Após eclodir do corpo hospedeiro, o xenomorfo assume sua forma mais devastadora. Em pouco tempo, torna-se adulto, lembrando o ciclo de vida larval, incorporando a repugnância natural de parte da humanidade para com criaturas de si diferentes. Desta forma, o xenomorfo transfigura-se em perfeita máquina para matança e reprodução. Não há compaixão ou limites. Um predador incansável, de corpo negro e gélido, biomecânica animada como reflexo sombrio de um sistema econômico incontrolável. Como uma corporação, prospera sem ética ou empatia, a função-objetivo (lucro!) da criatura adapta-se e se expande, destruindo, consumindo ou fecundando tudo em seu caminho, sem quaisquer remorsos.


Eis o preço de sua inevitabilidade. O xenomorfo não pode ser negociado ou derrotado por métodos convencionais, enquanto produto final de um ciclo de exploração incessante. Como o capitalismo, cresce, sobrevive, prospera à custa das vidas que devora. E evolui: sempre volta, mais forte, adaptado e faminto.


Agora, se o xenomorfo é o monstro à espreita, a Weyland-Yutani Corporation é a presa perfeita, o títere que pensa ser o mestre das marionetes. Ela não apenas permite o terror; incentiva-o na expectativa de – adivinhem? – lucro. A presa fisgada não vê o xenomorfo como uma ameaça e sim como um recurso a ser monetizado. Assim como a criatura não tem limites na busca por sobreviver, a Weyland-Yutani também não hesita em explorar até o último recurso.


Eis o horror insidioso do capitalismo evoluído, em sua terceira ou quarta “re-gênese”: corporações que manipulam a realidade, incentivam o consumo desenfreado e exploram o medo (da solidão, da não aceitação, da invisibilidade social, da fome, do insucesso, da morte) para seus próprios fins, sustentadas pela indiferença das pessoas que aceitam sua forma de existência por estarem presas, enquanto hospedeiros, a este ciclo.


E, assim, o xenomorfo torna-se infindável. Mesmo em suspensão, quando a espécie é reanimada reproduz-se, adapta-se e retorna. Recicla-se, encontrando novas formas de exploração e novas vidas a consumir. No âmago desse ciclo, o verdadeiro horror: a sensação de que não há como escapar, que o sistema está sempre presente. E faminto.

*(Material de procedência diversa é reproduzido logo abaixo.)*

(** ** Reading a directory *)

(** The entries of a sector from [idx] on: the entry to return, or the
    position behind the sector. *)
Fixpoint read_sector (n : nat) (bs : list Z) (idx : nat) (cur_dir_entry_pos pos size : Z) : outcome (Z + nat) :=
  match n with
  | O => Ok (inl cur_dir_entry_pos)
  | S n =>
      if negb (f_type (entry_of_bytes (drop (24 * idx) bs)) =? 0) then
        if cur_dir_entry_pos <? pos then read_sector n bs (S idx) (u32 (cur_dir_entry_pos + size)) pos size
        else ASSERT (cur_dir_entry_pos =? pos) ;; Ok (inr idx)
      else read_sector n bs (S idx) cur_dir_entry_pos pos size
  end.

Fixpoint read_blocks (all_blocks : list Z) (dir : Z) (cur_dir_entry_pos dir_entry_size dir_entrys_per_sec : Z) : F Z :=
  match all_blocks with
  | [] => mret NULL
  | b :: all_blocks =>
      d ← get_dir dir; i ← get_inode (d_inode d);
      if i_size i <=? dir_pos d then mret NULL
      else if b =? 0 then read_blocks all_blocks dir cur_dir_entry_pos dir_entry_size dir_entrys_per_sec
      else
        bs ← ide_rd b 1 512;
        put_dir dir (Dir (d_inode d) (dir_pos d) bs) ;;
        r ← lift (read_sector (Z.to_nat dir_entrys_per_sec) bs 0 cur_dir_entry_pos (dir_pos d) dir_entry_size);
        match r with
        | inl cur_dir_entry_pos => read_blocks all_blocks dir cur_dir_entry_pos dir_entry_size dir_entrys_per_sec
        | inr idx =>
            put_dir dir (Dir (d_inode d) (u32 (dir_pos d + dir_entry_size)) bs) ;;
            mret (dir + 8 + 24 * Z.of_nat idx)
        end
  end.

(** The address of the next entry, in the buffer of the directory. *)
Definition dir_read (dir : Z) : F Z :=
  d ← get_dir dir; i ← get_inode (d_inode d);
  i12 ← lift (deref (i_sectors i !! 12%nat));
  all_blocks ← all_blocks_of i;
  let block_cnt := if negb (i12 =? 0) then 140%nat else 12%nat in
  cp ← gets cur_part;
  let dir_entry_size := dir_entry_size (sb cp) in
  dir_entrys_per_sec ← divide SECTOR_SIZE dir_entry_size;
  read_blocks (take block_cnt all_blocks) dir 0 dir_entry_size dir_entrys_per_sec.

Definition dir_is_empty (dir : Z) : F bool :=
  d ← get_dir dir; i ← get_inode (d_inode d); cp ← gets cur_part;
  mret (i_size i =? u32 (dir_entry_size (sb cp) * 2)).

Definition dir_remove (parent_dir child_dir : Z) : F Z :=
  d ← get_dir child_dir; i ← get_inode (d_inode d);
  kASSERT (forallb (Z.eqb 0) (drop 1 (i_sectors i))) ;;
  io_buf ← fs_malloc (SECTOR_SIZE * 2);
  if io_buf =? NULL then mret (-1)
  else
    cp ← gets cur_part;
    delete_dir_entry cp parent_dir (i_no i) (buf_size io_buf (SECTOR_SIZE * 2)) ;;
    i ← get_inode (d_inode d);
    inode_release cp (i_no i) ;;
    fs_free io_buf ;;
    mret 0.
End Dir.

(** ** Specification *)

(** The name in an array of characters: what precedes the first NUL. *)
Fixpoint cname (e : list Z) : list Z :=
  match e with
  | [] => []
  | c :: e => if c =? 0 then [] else c :: cname e
  end.
Lemma cname_holds e nm : holds e nm → cname e = nm.
Proof.
  intros (r & -> & Hs). induction Hs as [|c s Hc Hs IH]; [done|]. cbn [app cname].
  unfold char_ok in Hc. rewrite (proj2 (Z.eqb_neq c 0)) by lia. by rewrite IH.
Qed.

(** The entries of a sector, and the first one with a name. *)
Fixpoint entries (n : nat) (bs : list Z) : list (list Z) :=
  match n with
  | O => []
  | S n => take 24 bs :: entries n (drop 24 bs)
  end.
Definition find_entry (es : list (list Z)) (nm : list Z) : option (list Z) :=
  snd <$> list_find (λ e, cname e = nm) es.

(** Every entry has a name that ends in a NUL. *)
Definition named (e : list Z) : Prop := holds e (cname e).

Lemma holds_prefix e r nm : holds e nm → holds (e ++ r) nm.
Proof. intros (r' & -> & Hn). exists (r' ++ r). by rewrite <- app_assoc. Qed.

Lemma find_entry_cons e es nm : find_entry (e :: es) nm = if decide (cname e = nm) then Some e else find_entry es nm.
Proof.
  unfold find_entry. cbn [list_find]. case_decide; [done|].
  by destruct (list_find (λ e, cname e = nm) es) as [[]|].
Qed.
Lemma find_entry_app es1 es2 nm :
  find_entry (es1 ++ es2) nm = match find_entry es1 nm with Some e => Some e | None => find_entry es2 nm end.
Proof. induction es1 as [|e es1 IH]; [done|]. cbn [app]. rewrite !find_entry_cons, IH. by case_decide. Qed.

Façamos uma menção, ao criador de seu visual, o artista H. R. Giger (1940 - 2014), que capturou tal essência em sua obra máxima como uma manifestação tangível de seus próprios pesadelos. A estética biomecânica do xenomorfo, misturando carne e máquina em um preto fetichista onipresente, reflete o desespero da fusão entre humanidade e sistema, em uma estética crescentemente excitante, erótica, de domínio e subjugação. Rápida, silenciosa, fatal e fálica, com garras, presas, cauda em lança e instintos supremos. 


A criatura de Giger é um reflexo distorcido de nós mesmos, de nossa selvageria presa em um ciclo de produção, destruição em função do consumo que não oferece trégua. Não apenas uma criatura assustadora, mas também a triste encarnação de um horror mais profundo que nos habita o peito. 

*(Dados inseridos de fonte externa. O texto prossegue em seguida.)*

Lemma patch_range k x bs :
  Forall (λ y, 0 ≤ y < 256) x → Forall (λ y, 0 ≤ y < 256) bs → Forall (λ y, 0 ≤ y < 256) (patch k x bs).
Proof.
  intros Hx Hb. unfold patch. apply Forall_app. split; [by apply Forall_take|]. apply Forall_app. split; [done|by apply Forall_drop].
Qed.
Lemma table_ok_insert part d tb b bs :
  table_ok part d tb → b < inode_table_lba (sb part) ∨ inode_table_lba (sb part) + 608 ≤ b →
  length bs = 512%nat → Forall (λ y, 0 ≤ y < 256) bs → table_ok part (<[b := bs]> d) tb.
Proof.
  intros [Hs Hr Hl Hp] Hb Hlen Hbs. split; [| |done..].
  - intros l y. rewrite lookup_insert_Some. intros [[<- <-] | [_ ?]]; [done|by eapply Hs].
  - unfold inode_table in *. rewrite <- Hr. apply read_run_frame. intros l ?. apply lookup_insert_ne. unfold TABLE_SECTS in *. lia.
Qed.

(** What [file_write] leaves: the block, the inode, the file, the memory in use. *)
Lemma file_write_small s tb fi p f i b bs count x :
  never_full A → small_file s tb fi p f i b bs count → Z.of_nat (length x) = count →
  Forall (λ y, 0 ≤ y < 256) x →
  ∃ s', file_write fi x count s = Ok (count, s') ∧
    fdisk s' !! b = Some (patch (Z.to_nat (i_size i)) x bs) ∧
    finodes s' !! p = Some (set_i_size (i_size i + count) i) ∧
    file_table s' = <[Z.to_nat fi := File (u32 (u32 (i_size i - 1) + count)) (fd_flag f) p]> (file_table s) ∧
    aused (fheap s') = aused (fheap s) ∧ cur_part s' = cur_part s ∧ fd_tab s' = fd_tab s.
Proof.
  intros Hnf [Hf (Hfp & Hi & Hok) (Hb & Hb0 & Hbl) (Hbs & Hl & Hbr) [Hc Hsz] Ht Hpos Hap] Hx Hxr.
  pose proof Hok as (_ & Hws & _). unfold word_ok in Hws. unfold file_write.
  rewrite bool_decide_false by lia. erewrite get_file_step by exact Hf. rewrite Hfp. erewrite get_inode_step by exact Hi.
  rewrite (u32_small (i_size i + count)) by lia. unfold BLOCK_SIZE, SECTOR_SIZE.
  rewrite (proj2 (Z.ltb_ge (512 * 140) _)) by lia.
  destruct (malloc_step s 512 Hnf ltac:(lia)) as (m1 & a1 & Hm1 & Hp1 & Hn1 & Hu1 & _). kstep Hm1.
  rewrite (proj2 (Z.eqb_neq m1 NULL)) by (unfold NULL; lia).
  destruct (malloc_step (set_fheap a1 s) (512 + 48) Hnf ltac:(lia)) as (m2 & a2 & Hm2 & Hp2 & Hn2 & Hu2 & _). kstep Hm2.
  rewrite (proj2 (Z.eqb_neq m2 NULL)) by (unfold NULL; lia).
  unfold sector_at. change (Z.to_nat 0) with 0%nat. rewrite Hb. cbn [deref]. kgo. rewrite (proj2 (Z.eqb_neq b 0)) by done. kgo. cbn [negb].
  set (s2 := set_fheap a2 (set_fheap a1 s)). erewrite (get_inode_step s2) by exact Hi.
  rewrite (u32_small (i_size i + count)) by lia. rewrite !Z.div_small by lia. change (0 + 1) with 1. change (1 <=? 140) with true. kgo.
  kstep (collect_one s2 p i b (replicate 140 0) Hi Hb). change (u32 (1 - 1) =? 0) with true. cbv iota. kgo.
  erewrite (get_inode_step s2) by exact Hi. unfold put_file at 1. kgo.
  set (f1 := File (u32 (i_size i - 1)) (fd_flag f) p).
  set (s3 := set_file_table (<[Z.to_nat fi := f1]> (file_table s2)) s2).
  assert (file_table s3 !! Z.to_nat fi = Some f1) as Hf3.
  { apply list_lookup_insert_eq. apply lookup_lt_Some in Hf. exact Hf. }
  replace (S (Z.to_nat count)) with (S (S (Z.to_nat (count - 1)))) by lia.
  kstep (write_loop_once s3 fi p f1 i b bs x (<[0%nat := b]> (replicate 140 0)) count (Z.to_nat (count - 1)) Hf3 Hi ltac:(done) Hbl Hbs Hl ltac:(lia) Hc Hsz Hx).
  set (i' := set_i_size (i_size i + count) i).
  match goal with |- context [(get_inode p ≫= _) ?st] => set (s4 := st) end.
  erewrite (get_inode_step s4) by (cbn [s4 finodes set_file_table set_finodes]; apply lookup_insert_eq).
  assert (inode_ok i') as Hok'.
  { destruct Hok as (? & ? & ? & ? & ? & ?). split_and!; [done| |done..]. unfold word_ok. cbn. lia. }
  assert (table_ok (cur_part s) (fdisk s4) tb) as Ht4.
  { apply table_ok_insert; [done|done|rewrite patch_length; lia|by apply patch_range]. }
  destruct (inode_sync_ok (cur_part s) s4 tb i' 512 Ht4 Hok') as (d' & Hsync & Htn).
  { intros pos Hloc. unfold pos_cnt. by rewrite (Hpos pos Hloc). }
  kstep Hsync. unfold fs_free. kgo. eexists. split; [done|]. split_and!.
  - cbn [fdisk set_fheap set_fdisk]. destruct Htn as [_ Hfr]. rewrite Hfr by done. cbn [s4 fdisk set_file_table set_finodes set_fdisk].
    apply lookup_insert_eq.
  - cbn [s4 finodes set_fheap set_fdisk set_file_table set_finodes]. apply lookup_insert_eq.
  - cbn [s4 s3 s2 file_table set_fheap set_fdisk set_file_table set_finodes]. by rewrite list_insert_insert_eq.
  - cbn [s4 s3 s2 fheap set_fheap set_fdisk set_file_table set_finodes] in *. rewrite !afree_spec, Hu2.
    rewrite delete_insert_id by done. rewrite Hu1. by rewrite delete_insert_id.
  - done.
  - done.
Qed.

Lemma read_loop_once s fi f b bs all_blocks count fuel io_buf :
  file_table s !! Z.to_nat fi = Some f → all_blocks !! 0%nat = Some b → b ≤ max_lba → fdisk s !! b = Some bs →
  0 ≤ fd_pos f → 0 < count → fd_pos f + count < 512 → 512 ≤ io_buf →
  read_loop (S (S fuel)) fi all_blocks [] 0 count count io_buf s =
    Ok ((count, take (Z.to_nat count) (drop (Z.to_nat (fd_pos f)) bs)),
        set_file_table (<[Z.to_nat fi := File (fd_pos f + count) (fd_flag f) (fd_inode f)]> (file_table s)) s).
Proof.
  intros Hf Hb Hbl Hbs Hp Hc Hs Hio. cbn [read_loop]. rewrite (proj2 (Z.ltb_lt 0 count)) by done.
  erewrite get_file_step by exact Hf. unfold BLOCK_SIZE, SECTOR_SIZE, word_at.
  rewrite (Z.div_small (fd_pos f) 512), (Z.mod_small (fd_pos f) 512) by lia. change (Z.to_nat 0) with 0%nat. rewrite Hb. cbn [deref]. kgo.
  rewrite (proj2 (Z.eqb_neq io_buf 0)) by lia. cbn [negb]. kgo.
  kstep (ide_rd_one s b io_buf bs Hbl Hio Hbs). rewrite (proj2 (Z.ltb_lt count (512 - fd_pos f))) by lia.
  unfold put_file. kgo. rewrite Z.add_0_l, (u32_small count), (u32_small (fd_pos f + count)) by lia.
  by rewrite Z.ltb_irrefl.
Qed.

Lemma file_read_small s fi f i b bs count :
  never_full A → file_table s !! Z.to_nat fi = Some f → finodes s !! fd_inode f = Some i → i_sectors i !! 0%nat = Some b →
  b ≤ max_lba → fdisk s !! b = Some bs → 0 ≤ fd_pos f → 0 < count → fd_pos f + count ≤ i_size i → i_size i < 512 →
  ∃ s', file_read fi count s = Ok ((count, take (Z.to_nat count) (drop (Z.to_nat (fd_pos f)) bs)), s').
Proof.
  intros Hnf Hf Hi Hb Hbl Hbs Hp Hc Hsz Hs. unfold file_read. erewrite get_file_step by exact Hf. erewrite get_inode_step by exact Hi.
  rewrite (u32_small (fd_pos f + count)) by lia. rewrite (proj2 (Z.ltb_ge (i_size i) _)) by lia. cbn [andb]. unfold BLOCK_SIZE, SECTOR_SIZE.
  destruct (malloc_step s 512 Hnf ltac:(lia)) as (m1 & a1 & Hm1 & Hp1 & Hn1 & Hu1 & _). kstep Hm1.
  destruct (malloc_step (set_fheap a1 s) (512 + 48) Hnf ltac:(lia)) as (m2 & a2 & Hm2 & Hp2 & Hn2 & Hu2 & _). kstep Hm2.
  rewrite (proj2 (Z.eqb_neq m2 NULL)) by (unfold NULL; lia).
  rewrite (u32_small (fd_pos f + count)) by lia. rewrite !(Z.div_small _ 512) by lia. change ((0 <? 139) && (0 <? 139)) with true. kgo.
  set (s2 := set_fheap a2 (set_fheap a1 s)).
  assert (collect_read i 0 0 (replicate 140 0) s2 = Ok (<[0%nat := b]> (replicate 140 0), s2)) as Hcol.
  { unfold collect_read. change (u32 (0 - 0) =? 0) with true. change (0 =? 0) with true. change (0 <? 12) with true. cbv iota. kgo.
    cbn [copy_blocks]. unfold sector_at. change (Z.to_nat 0) with 0%nat. rewrite Hb. cbn [deref]. by kgo. }
  kstep Hcol. assert (buf_size m1 512 = 512) as ->.
  { unfold buf_size, NULL in *. by rewrite (proj2 (Z.eqb_neq m1 0)) by lia. }
  replace (S (Z.to_nat count)) with (S (S (Z.to_nat (count - 1)))) by lia.
  kstep (read_loop_once s2 fi f b bs (<[0%nat := b]> (replicate 140 0)) count (Z.to_nat (count - 1)) 512 Hf ltac:(done) Hbl Hbs Hp Hc ltac:(lia) ltac:(lia)).
  unfold fs_free. kgo. by eexists.
Qed.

Uma das teorias sobre a criação da espécie especifica sua existência como uma barreira cósmica, deixada em um tempo imemorial por uma civilização avançada para que destrua outras civilizações que não estejam preparadas para, simplesmente, não tentar explorá-la econômica ou militarmente. 

Eis a grande ironia e a essência de seu horror: em síntese, o xenomorfo trata-se de uma solução ficcional para a metáfora que ele mesmo representa de forma brutal por um sistema vivo que a tudo e todos consome; uma civilização destruída pelo monstro que a própria criou, pensando poder controlá-lo.